# Problem to solve
Where the line with "Paths below are" appears below, start writing out lines exactly, and finish with the line with "([u8], [u16], [u32], [s16]);", which is included; write out nothing else.

[Stored items]
_____
(* ===== verification/ScanReport.v ===== *)
(** * Apple's scan result, from [src/src/kext/AirportRTW88.cpp]

    [fillScanResultFromBSS] turns an entry of the BSS list into the
    [apple80211_scan_result] that IO80211 reads: fixed arrays inside one
    structure, filled from the elements the beacon carried.  The constants and
    array sizes are those of the reference headers kept with the tests
    ([src/tests/fixtures/airportitlwm-2.3.0]); the code asserts the total size
    of 1164 bytes they give. *)

From S2P Require Import Prelude Rsn Bss.

Definition APPLE80211_VERSION : Z := 1.
Definition APPLE80211_ADDR_LEN : Z := 6.
Definition APPLE80211_MAX_RATES : Z := 15.
Definition APPLE80211_MAX_SSID_LEN : Z := 32.
Definition APPLE80211_C_FLAG_20MHZ : Z := 0x2.
Definition APPLE80211_C_FLAG_2GHZ : Z := 0x8.
Definition APPLE80211_C_FLAG_5GHZ : Z := 0x10.
Definition APPLE80211_C_FLAG_ACTIVE : Z := 0x80.
Definition sizeof_asr_ie_data : Z := 1024.

Record apple80211_channel := mk_achannel { ac_version : Z; ac_channel : Z; ac_flags : Z }.
Record apple80211_scan_result := mk_sr {
  asr_version : Z; asr_channel : apple80211_channel;
  asr_noise : Z; asr_snr : Z; asr_rssi : Z; asr_beacon_int : Z; asr_cap : Z; asr_age : Z;
  asr_bssid : list Z; asr_nrates : Z; asr_rates : list Z; asr_ssid_len : Z; asr_ssid : list Z;
  asr_ie_len : Z; asr_ie_data : list Z
}.
#[export] Instance eta_scan_result : Eta apple80211_scan_result := fun d =>
  mk_sr (asr_version d) (asr_channel d) (asr_noise d) (asr_snr d) (asr_rssi d) (asr_beacon_int d) (asr_cap d) (asr_age d)
    (asr_bssid d) (asr_nrates d) (asr_rates d) (asr_ssid_len d) (asr_ssid d) (asr_ie_len d) (asr_ie_data d).

(** The structure after [bzero]. *)
Definition zero_scan_result : apple80211_scan_result :=
  mk_sr 0 (mk_achannel 0 0 0) 0 0 0 0 0 0 (zeros 6) 0 (zeros APPLE80211_MAX_RATES) 0 (zeros APPLE80211_MAX_SSID_LEN) 0 (zeros sizeof_asr_ie_data).
Lemma call_ok (r : Z * kext) a : idle a -> obj_inv (snd r) -> calm (ap_obj a) (snd r) ->
  exists a', call io r a = Some a' /\ idle a' /\ _awdlManager a' = _awdlManager a.
Proof.
  intros [S C F P T] I Q. unfold call. destruct (goes_returned true (ap_sys a) r (goes_once_calm true (ap_sys a) (snd r) S F I Q)) as (s & [= <-] & J & _).
  destruct (moved_inv (returned r (ap_sys a)) a C J) as (a' & Em' & I' & C' & Es' & Ep & Em). pose proof (moved_kept mark _ a a' T (calm_kept _ _ Q) Em') as T'. rewrite Em'. exists a'. split; [done|]. split; [|done].
  split; [done..| |congruence|done]. by rewrite Es', returned_cmd.
Qed.

(** *** Requests *)

Definition served {X} (r : option (X * airport)) : Prop := exists x a', r = Some (x, a') /\ ap_inv a'.
Definition stays {X} (r : option (X * airport)) : Prop := exists x a', r = Some (x, a') /\ idle a'.
Lemma stays_served {X} (r : option (X * airport)) : stays r -> served r.
Proof. intros (x & a' & -> & I). exists x, a'. split; [done|by apply idle_inv]. Qed.
Lemma stays_ret {X} (x : X) a : idle a -> stays (Some (x, a)).
Proof. by exists x, a. Qed.
Lemma served_ret {X} (x : X) a : idle a -> served (Some (x, a)).
Proof. intros I. by apply stays_served, stays_ret. Qed.
Hint Resolve stays_ret served_ret : core.

(** Steps of the controller's own members. *)
Lemma idle_same a a' : same_ctl a a' -> idle a -> idle a'.
Proof.
  intros Q [S C F P T]. pose proof Q as (Q1 & Q2 & _ & Q4 & _ & _ & _ & _ & (n1 & N1 & _ & F1)). split; [by rewrite Q1|by apply (same_ctl_inv a)|by rewrite Q1|congruence|].
  destruct T as [Hn T]. split; [congruence|]. intros HP. rewrite Q1. destruct (T HP) as [Cm M]. split; [intros Hf; apply Cm; destruct F1 as [<-|[F1 _]]; [done|congruence]|].
  destruct mark as [[old n]|]; [|done]. destruct M as (ns & M & D). exists (n1 ++ ns). split; [by rewrite N1, M, app_assoc|].
  destruct D as [D|[D L]]; [left; apply posts_app; by left|]. destruct F1 as [F1|[_ P1]]; [right; split; [congruence|done]|left; apply posts_app; by right].
Qed.
Lemma idle_note n a : match n with NoteLinkState _ => False | _ => True end -> idle a -> idle (note n a).
Proof. intros H. by apply idle_same, same_note. Qed.
Lemma idle_auth l u a : idle a -> idle (a <| _authLower := l |> <| _authUpper := u |>).
Proof. apply idle_same. told (@nil notice). Qed.
Lemma idle_rewind a : idle a -> idle (a <| _scanCursor := 0 |>).
Proof. apply idle_same. unfold same_ctl. split_and!; try done; [by right|]. by apply (grows_by []). Qed.
Lemma idle_post m a : idle a -> idle (postMessage m a).
Proof. by apply idle_note. Qed.
Hint Extern 1 (idle (note _ _)) => apply idle_note; [exact Logic.I|] : core.
Hint Resolve idle_auth idle_rewind idle_post : core.
(* ===== verification/Prelude.v ===== *)
(** * Verification of the PPP daemon (root file)

    The repository is a VxWorks BSP tree.  This development models its
    Point-to-Point Protocol, src/vxworks_test/netinet/ppp with the headers of
    src/target/h/netinet/ppp: the two negotiation automata, the options they
    negotiate, authentication with CHAP and the secrets behind it, the timeouts,
    the configuration, the task that runs all of it from signals, the
    connection hooks, the password encryption, and the network driver below.
    Paths below are relative to these two directories.

    ** The program

    One task runs the daemon for each PPP unit.  [ppp_task] (pppLib.c), spawned by [pppInit], takes
    the options from a structure and a file (options.c), checks that the
    authentication they ask for is possible (auth.c), brings LCP up and then
    does nothing: all work happens in its signal handlers, SIGIO for packets
    ([io]), SIGALRM for timeouts ([alrm]), SIGHUP and SIGTERM.  A packet goes to
    the protocol of its number.  LCP and IPCP are two instances of the automaton
    of fsm.c, which calls the protocol through a table of callbacks; a callback
    of LCP (lcp_up) starts authentication (auth.c, chap.c), whose success opens
    IPCP, whose callbacks configure the interface.  Timeouts are entries of a
    list of relative times.  Secrets come from a table (pppSecretLib.c) and from
    files read word by word ([getword] of options.c).

    The packets pass through if_ppp.c, which has its own task for each unit:
    [pppwrite] (from the daemon) and [pppoutput] (from IP) queue them,
    [ppp_wrt_task] writes them to the tty as frames, the tty's hook [pppintr]
    schedules [ppp_tty_read], which feeds [pppinput] byte by byte; complete
    packets go to IP or wait for [pppread], and the daemon gets SIGIO.

    ** How it is modelled

    A C function of the daemon or the driver is a function in the monad [M] of
    Prelude.v: a state, a non-local exit ([die] and [goto flush]), [Fault] for an
    access outside of an object, [Hang] for a loop out of fuel.  [wp] is the
    weakest precondition, its first argument says whether a fault is allowed.
    The functions of ip_input.c, ip_output.c, in_cksum.c and crypt.c pass their
    state explicitly and give [None] for such an access.  State is a record with
    setters ([r <| f := v |>]); integers are Z with their width written out
    ([u8], [u16], [u32], [s16]); bytes are Z with [is_u8].  What is not in the
    repository is a parameter: the tty and the interface ioctls (ppp_vxworks.c),
    MD5, PAP (upap.c), TCP header compression, the pool of mbufs, files, names
    of hosts, the login table; class [PppEnv], [OptionsEnv], [Files], [DrvEnv]
    and the arguments of the operations.

    ** The files and what they model

    - Hooks.v: pppHookLib.c, split where the semaphore splits it.
    - Crypt.v: crypt.c.  Des.v: the DES of the standard on lists of bits.
      CryptBits.v, CryptTables.v, CryptProps.v, CryptDes.v, CryptMain.v,
      Password.v: the tables, the cipher and [crypt] against it.
    - Wire.v: the byte macros of pppd.h and the cursor of the option parsers.
    - Callout.v: [ppp_timeout], [ppp_untimeout], [adjtimeout], the list part of
      [alrm] (pppLib.c), with the list of absolute deadlines as specification.
    - Fsm.v: all of fsm.c, over an interface [FsmHost] for the task it lives in
      and the callback table.  FsmTimer.v: its invariant that whoever waits has
      a timeout.  FsmRfc.v: the table of RFC 1661 and the refinement.
      FsmProps.v: packets and their bounds.
    - Magic.v: magic.c.
    - Lcp.v: the options of lcp.c ([lcp_cilen], [lcp_addci], [lcp_ackci],
      [lcp_nakci], [lcp_rejci], [lcp_reqci] and their macros); LcpProps.v,
      LcpNak.v, LcpReq.v, LcpNeg.v: what they do.
    - Ipcp.v: the same for ipcp.c; IpcpProps.v, IpcpNak.v, IpcpReq.v.
    - Words.v: [getword] (options.c).  Secrets.v: [scan_authfile] and the searches
      of [get_secret] and [null_login] (auth.c), pppSecretLib.c.
      SecretsProps.v: what they find.
    - Ppp.v: the state of the task (PPP_TASK_VARS of pppd.h), its environment,
      the two instances of the automaton.
    - Chap.v: the part of chap.c that does not report to the daemon; Link.v: the
      rest of chap.c, the callbacks of lcp.c and ipcp.c, the link phases of
      auth.c, echo requests, the signal handlers and the main loop.
    - Auth.v: [check_auth_options] and [check_passwd] (auth.c); AuthProps.v.
    - Options.v: options.c and the set-up of [ppp_task]; OptionsProps.v, Setup.v.
    - Daemon.v, DaemonInv.v, DaemonRun.v: the invariant of the task.
    - ChapProps.v: who is accepted by CHAP.  Scenario.v: computed runs of the
      task, the witnesses of the theorems about it.
    - Fcs.v: the frame check of if_ppp.c.  Mbuf.v: mbufs and the queues of if.h.
      IfPpp.v: if_ppp.c from the queues to the line and back.  IfDemo.v: a
      concrete environment.  IfIn.v: the specification of the receiver and the
      collection of octets; IfRecv.v: every byte of the line, and where packets
      go; IfOut.v: what is written; IfLink.v: two units and a line; IfRun.v:
      requests and limits; IfOpen.v: [pppopen], [pppclose], [pppioctl].
    - Life.v: [pppInit], [ppp_task] around its main loop, [set_up_tty], [cleanup],
      [pppDelete] (pppLib.c): memory, descriptors and timers.
    - The Internet protocol that the packets of the driver go to, in
      src/vxworks_test/netinet.  Cksum.v: in_cksum.c.  IpInput.v: the fragments
      of ip_input.c ([ours] of [ipintr], [ipReAssemble], timeouts); IpReass.v: its
      specification by intervals, and the queue of one datagram; IpRefine.v: the
      refinement; IpFrag.v: the fragmentation of ip_output.c; IpThms.v: the
      results and what goes wrong; IpHeader.v: the checks of [ipintr] on a packet;
      IpPath.v: the header that [ip_output] writes, and the whole way.

    ** What is shown

    - Refinement: fsm.c takes the actions of the table of RFC 1661 and counts its
      requests, under every setting of the automaton's options, but for three
      cells; the receiver of if_ppp.c behaves on every sequence of bytes, while
      its packets fit the buffer of the input hook, like a small machine on
      lists; the callout list is the list of deadlines; the
      hooks are a table; the reassembly of IP collects intervals.
    - Invariants of the state: whoever waits has a timeout (but for a CHAP client
      that has been refused) and the network phase is not entered while
      authentication is due, after any signals; the map of
      escaped characters stays one that can be read back.
    - Functional correctness, errors and bounds: each option parser (what is
      accepted, what is answered, inside which buffers), the secrets that a file
      or the table yields, what a frame looks like, [pppopen] and [pppclose],
      what a unit leaves behind when its task ends.
    - Equivalence with references: DES, the CRC of RFC 1662, the checksum of
      RFC 1071, the checks of [ipintr] on mbufs and on bytes.
    - Termination: the parsers, the scan of a file.
    - Composition: two ends of LCP agree; a packet that the daemon of one opened
      unit writes is read by the daemon of the other, if the pool gives
      [pppwrite] a cluster that holds it; what a unit that must
      authenticate its peer starts with; a datagram goes through [ip_output], the
      wire and [ipintr] between hosts of any byte order.
    - Where the code does not do what it means to, the theorem says what it does
      (a parser that never ends, buffers that are overrun, a race, authentication
      that is bypassed by a new negotiation, an MRU that stops the receiver,
      fragments that are emptied, memory that is freed twice or never).

    ** Bounds and fuel

    Loops that are not structural have fuel, and a theorem that it is enough:
    the option parsers one round for each byte of the packet ([lcp_nakci_spec],
    [ipcp_nakci_spec] say when no fuel is), [scan_loop] two rounds for each
    character, the commands of a file one round for each character, the escape
    list the length of its string, [getm_alloc] the bytes wanted, [write_run] and
    [send_bytes] the bytes to send, [wrt_loop] the packets that wait and two
    more, [frag_loop] the bytes of the datagram, the loops of [in_cksum] the bytes
    of an mbuf.  The driver's theorems need an MRU below 32761 ([ready]), where the
    length of a packet still fits into a short; those on fragments need offsets
    below 32768, where [ip_off] is not negative (see [late_fragment_emptied]).

    ** Not modelled

    PAP: upap.c is not in the repository.  Printing (pppShow.c, the printpkt
    functions, the dumps of if_ppp.c).  The level of debugging
    (incdebug, nodebug).  A handler runs to
    its end: the interruption of a handler by SIGTERM, which is not masked, is
    not modelled, nor errors of reading files, the ends of the task for want of
    memory in [ppp_timeout] and for errors of time() and timer_settime() in
    [ppp_timeout] and [adjtimeout] (which call [die]), the errno of library calls other
    than strtoul, the string branch of [setspeed], which nothing calls, and
    concurrent changes of the table of secrets.  The rest of the repository
    (board support, drivers, boot code, USB; of the Internet protocols all but the
    checksum, the headers and the fragments: routing, options, ICMP, IGMP, ARP) is
    access to hardware or outside of the daemon. *)

From stdpp Require Export base tactics list numbers option decidable.
From Stdlib Require Export ZArith Lia.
_____
# Response box
    Paths below are relative to these two directories.

    ** The program

    One task runs the daemon for each PPP unit.  [ppp_task] (pppLib.c), spawned by [pppInit], takes
    the options from a structure and a file (options.c), checks that the
    authentication they ask for is possible (auth.c), brings LCP up and then
    does nothing: all work happens in its signal handlers, SIGIO for packets
    ([io]), SIGALRM for timeouts ([alrm]), SIGHUP and SIGTERM.  A packet goes to
    the protocol of its number.  LCP and IPCP are two instances of the automaton
    of fsm.c, which calls the protocol through a table of callbacks; a callback
    of LCP (lcp_up) starts authentication (auth.c, chap.c), whose success opens
    IPCP, whose callbacks configure the interface.  Timeouts are entries of a
    list of relative times.  Secrets come from a table (pppSecretLib.c) and from
    files read word by word ([getword] of options.c).

    The packets pass through if_ppp.c, which has its own task for each unit:
    [pppwrite] (from the daemon) and [pppoutput] (from IP) queue them,
    [ppp_wrt_task] writes them to the tty as frames, the tty's hook [pppintr]
    schedules [ppp_tty_read], which feeds [pppinput] byte by byte; complete
    packets go to IP or wait for [pppread], and the daemon gets SIGIO.

    ** How it is modelled

    A C function of the daemon or the driver is a function in the monad [M] of
    Prelude.v: a state, a non-local exit ([die] and [goto flush]), [Fault] for an
    access outside of an object, [Hang] for a loop out of fuel.  [wp] is the
    weakest precondition, its first argument says whether a fault is allowed.
    The functions of ip_input.c, ip_output.c, in_cksum.c and crypt.c pass their
    state explicitly and give [None] for such an access.  State is a record with
    setters ([r <| f := v |>]); integers are Z with their width written out
    ([u8], [u16], [u32], [s16]); bytes are Z with [is_u8].  What is not in the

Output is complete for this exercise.